(** * Entropy sources of the fingerprinting library: a shallow embedding

    The sources under [src/sources] talk to the browser through host
    APIs.  A source is embedded as a finite interaction tree over the
    host calls it makes ([prog]); the browser is a handler that answers
    every call, normally or by throwing, and may change its own state
    while doing so ([host]).  JavaScript exceptions are part of the
    tree, so that [try]/[catch] is a tree transformer. *)

From stdpp Require Import base option numbers list gmap sets strings pretty.
From Stdlib Require Import ZArith Lia Ascii Sorted SpecFloat.
From Equations Require Import Equations.

Set Warnings "-register-all".

(** ** JavaScript values and exceptions *)

(** The values a parsed JSON document or an options object can hold. *)
Inductive jsval : Type :=
| VUndefined
| VNull
| VBool (b : bool)
| VNum (n : Z)
| VStr (s : string)
| VArr (items : list jsval)
| VObj (props : gmap string jsval).

(** A thrown value: an [Error] instance with its [message], or anything
    else ([throw] accepts every value). *)
Inductive exn : Type :=
| JsError (message : string)
| JsThrown (v : jsval).

Inductive outcome (A : Type) : Type :=
| Normal (a : A)
| Thrown (e : exn).
Arguments Normal {A} a.
Arguments Thrown {A} e.

(** ** Programs over host calls *)

Inductive prog (E : Type → Type) (R : Type) : Type :=
| Ret (r : R)
| Throw (e : exn)
| Vis (X : Type) (ev : E X) (k : outcome X → prog E R).
Arguments Ret {E R} r.
Arguments Throw {E R} e.
Arguments Vis {E R X} ev k.

Fixpoint bind {E A B} (p : prog E A) (f : A → prog E B) : prog E B :=
  match p with
  | Ret a => f a
  | Throw e => Throw e
  | Vis ev k => Vis ev (λ o, bind (k o) f)
  end.

(** A host call outside any [try]: a throw of the host propagates. *)
Definition call {E X} (ev : E X) : prog E X :=
  Vis ev (λ o, match o with Normal x => Ret x | Thrown e => Throw e end).

(** [try { p } catch (e) { handler e }] *)
Fixpoint try_catch {E R} (p : prog E R) (handler : exn → prog E R) : prog E R :=
  match p with
  | Ret r => Ret r
  | Throw e => handler e
  | Vis ev k => Vis ev (λ o, try_catch (k o) handler)
  end.

Global Instance prog_ret E : MRet (prog E) := λ A a, Ret a.
Global Instance prog_bind E : MBind (prog E) := λ A B f p, bind p f.

(** [for (const x of l) body x] *)
Fixpoint forEach {E A} (l : list A) (body : A → prog E unit) : prog E unit :=
  match l with
  | [] => Ret tt
  | x :: l' => bind (body x) (λ _, forEach l' body)
  end.

(** [for (let i = 0; i < n; i++) acc = body i acc], the loop state
    passed explicitly. *)
Fixpoint forRange {E A} (l : list nat) (body : nat → A → prog E A) (acc : A) : prog E A :=
  match l with
  | [] => Ret acc
  | i :: l' => bind (body i acc) (forRange l' body)
  end.

(** ** Hosts and runs *)

(** The browser: every call is answered, by a value or by a throw, and
    the answer may depend on and change the host's own state (noise
    injected per readback, counters, the DOM). *)
Definition host (E : Type → Type) (S : Type) : Type :=
  ∀ X, E X → S → outcome X * S.

(** One answered host call. *)
Inductive entry (E : Type → Type) : Type :=
| Entry (X : Type) (ev : E X) (o : outcome X).
Arguments Entry {E X} ev o.

Section Exec.
Context {E : Type → Type} {S : Type} (h : host E S).

(** Run a program against the host: outcome, final host state and the
    log of the calls made, in order. *)
Fixpoint exec {R} (p : prog E R) (s : S) : outcome R * S * list (entry E) :=
  match p with
  | Ret r => (Normal r, s, [])
  | Throw e => (Thrown e, s, [])
  | Vis ev k =>
      let '(o, s1) := h _ ev s in
      let '(r, s2, tr) := exec (k o) s1 in
      (r, s2, Entry ev o :: tr)
  end.

Definition yield {R} (p : prog E R) (s : S) : outcome R := (exec p s).1.1.
Definition final {R} (p : prog E R) (s : S) : S := (exec p s).1.2.
Definition trace {R} (p : prog E R) (s : S) : list (entry E) := (exec p s).2.

(** The throws of the host during a run. *)
Definition thrown_of (en : entry E) : option exn :=
  match en with
  | Entry _ (Thrown e) => Some e
  | Entry _ (Normal _) => None
  end.
Definition host_throws {R} (p : prog E R) (s : S) : list exn :=
  omap thrown_of (trace p s).
End Exec.

(** A program without [try]/[catch] and without [throw] of its own. *)
Inductive catch_free {E R} : prog E R → Prop :=
| catch_free_Ret r : catch_free (Ret r)
| catch_free_Vis X (ev : E X) k :
    (∀ x, catch_free (k (Normal x))) →
    (∀ e, k (Thrown e) = Throw e) →
    catch_free (Vis ev k).

(** Every call the program can make is in the class [P], whatever the
    host answers. *)
Inductive calls_only {E R} (P : ∀ X, E X → bool) : prog E R → Prop :=
| calls_only_Ret r : calls_only P (Ret r)
| calls_only_Throw e : calls_only P (Throw e)
| calls_only_Vis X (ev : E X) k :
    P X ev = true → (∀ o, calls_only P (k o)) → calls_only P (Vis ev k).

Definition entry_in {E} (P : ∀ X, E X → bool) (en : entry E) : bool :=
  match en with Entry ev _ => P _ ev end.

(** The number of host calls of the runs of [p] that return lies
    between [lo] and [hi]. *)
Definition within {E S R} (h : host E S) (lo hi : nat) (p : prog E R) : Prop :=
  ∀ s, match yield h p s with
       | Normal _ => lo ≤ length (trace h p s) ≤ hi
       | Thrown _ => True
       end.

(** [tr] is the log of a run of [p] that ended with [r], whatever
    host it was: the calls of [p] in their order, each with an
    answer. *)
Inductive logs {E R} : prog E R → list (entry E) → outcome R → Prop :=
| logs_Ret r : logs (Ret r) [] (Normal r)
| logs_Throw e : logs (Throw e) [] (Thrown e)
| logs_Vis X (ev : E X) k o tr r :
    logs (k o) tr r → logs (Vis ev k) (Entry ev o :: tr) r.

(** ** Answers without handles *)

(** [valueOf] says what of an answer is a value: a handle of a host
    object is not, only that there is one. *)
Section Answers.
Context {E : Type → Type} {V : Type} (valueOf : ∀ X, E X → X → V).

Definition answerOf (en : entry E) : outcome V :=
  match en with
  | Entry ev (Normal x) => Normal (valueOf _ ev x)
  | Entry ev (Thrown e) => Thrown e
  end.

(** What the host answered during a run, call by call. *)
Definition answers (tr : list (entry E)) : list (outcome V) := answerOf <$> tr.

(** Two programs that go the same way as long as they get the same
    answers, and then end with results related by [rel]. *)
Inductive aligned {R1 R2} (rel : R1 → R2 → Prop) : prog E R1 → prog E R2 → Prop :=
| aligned_Ret r1 r2 : rel r1 r2 → aligned rel (Ret r1) (Ret r2)
| aligned_Throw e : aligned rel (Throw e) (Throw e)
| aligned_Vis X1 X2 (ev1 : E X1) (ev2 : E X2) k1 k2 :
    (∀ o1 o2, answerOf (Entry ev1 o1) = answerOf (Entry ev2 o2) → aligned rel (k1 o1) (k2 o2)) →
    aligned rel (Vis ev1 k1) (Vis ev2 k2).
End Answers.

(** ** Typed arrays *)

(** A [Uint8ClampedArray]: reading out of range gives [undefined],
    which a clamped array stores as 0; writing out of range is ignored
    (stdpp's list insert does the same). *)
Abbreviation u8array := (list Byte.byte).

Definition u8get (a : u8array) (i : nat) : Byte.byte :=
  default Byte.x00 (a !! i).

Definition u8new (n : nat) : u8array := replicate n Byte.x00.

(** * canvas.ts *)
Module Canvas.

Record CanvasFingerprint : Type := {
  winding : bool;
  geometry : string;
  text : string;
}.

Module ImageStatus.
Definition Unsupported : string := "unsupported".
Definition Skipped : string := "skipped".
Definition Unstable : string := "unstable".
End ImageStatus.

(** DOM objects are handles into the host. *)
Inductive HTMLCanvasElement : Type := CanvasRef (id : nat).
Inductive CanvasRenderingContext2D : Type := ContextRef (id : nat).
Inductive ImageData : Type := ImageDataRef (id : nat).

(** [Math.PI * k] *)
Inductive angle : Type := PiTimes (k : Z).

(** The host calls of canvas.ts.  Canvas sizes are [unsigned long];
    coordinates are the integer literals of the source. *)
Inductive canvasE : Type → Type :=
(* ../utils/browser *)
| IsWebKit : canvasE bool
| IsWebKit616OrNewer : canvasE bool
| IsSafariWebKit : canvasE bool
(* document and HTMLCanvasElement *)
| CreateCanvas : canvasE HTMLCanvasElement
| SetWidth (c : HTMLCanvasElement) (w : nat) : canvasE unit
| SetHeight (c : HTMLCanvasElement) (h : nat) : canvasE unit
| GetWidth (c : HTMLCanvasElement) : canvasE nat
| GetHeight (c : HTMLCanvasElement) : canvasE nat
| GetContext2d (c : HTMLCanvasElement) : canvasE (option CanvasRenderingContext2D)
| HasToDataURL (c : HTMLCanvasElement) : canvasE bool
| ToDataURL (c : HTMLCanvasElement) : canvasE string
(* CanvasRenderingContext2D *)
| Rect (ctx : CanvasRenderingContext2D) (x y w h : Z) : canvasE unit
| IsPointInPath (ctx : CanvasRenderingContext2D) (x y : Z) (fillRule : string) : canvasE bool
| SetTextBaseline (ctx : CanvasRenderingContext2D) (v : string) : canvasE unit
| SetFillStyle (ctx : CanvasRenderingContext2D) (v : string) : canvasE unit
| SetFont (ctx : CanvasRenderingContext2D) (v : string) : canvasE unit
| FillRect (ctx : CanvasRenderingContext2D) (x y w h : Z) : canvasE unit
| FillText (ctx : CanvasRenderingContext2D) (t : string) (x y : Z) : canvasE unit
| SetGlobalCompositeOperation (ctx : CanvasRenderingContext2D) (v : string) : canvasE unit
| BeginPath (ctx : CanvasRenderingContext2D) : canvasE unit
| Arc (ctx : CanvasRenderingContext2D) (x y radius startAngle : Z) (endAngle : angle)
      (counterclockwise : bool) : canvasE unit
| ClosePath (ctx : CanvasRenderingContext2D) : canvasE unit
| Fill (ctx : CanvasRenderingContext2D) (fillRule : option string) : canvasE unit
| SetImageSmoothingEnabled (ctx : CanvasRenderingContext2D) (v : bool) : canvasE unit
| DrawImage (ctx : CanvasRenderingContext2D) (image : HTMLCanvasElement) (dx dy : Z) (dw dh : nat) : canvasE unit
| GetImageData (ctx : CanvasRenderingContext2D) (sx sy : Z) (sw sh : nat) : canvasE u8array
| CreateImageData (ctx : CanvasRenderingContext2D) (sw sh : nat) : canvasE ImageData
| ImageDataSet (img : ImageData) (source : u8array) : canvasE unit
| PutImageData (ctx : CanvasRenderingContext2D) (img : ImageData) (dx dy : Z) : canvasE unit.

Definition makeCanvasContext : prog canvasE (HTMLCanvasElement * option CanvasRenderingContext2D) :=
  canvas ← call CreateCanvas;
  call (SetWidth canvas 1);;
  call (SetHeight canvas 1);;
  context ← call (GetContext2d canvas);
  mret (canvas, context).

□ □ □

-- REQUIRED ACTION --
Please write out exactly the lines from the start of the data through the line that contains "host calls it", both ends included, and nothing else.

-- RESULT OF THE EXERCISE --
(** * Entropy sources of the fingerprinting library: a shallow embedding

    The sources under [src/sources] talk to the browser through host
    APIs.  A source is embedded as a finite interaction tree over the
    host calls it makes ([prog]); the browser is a handler that answers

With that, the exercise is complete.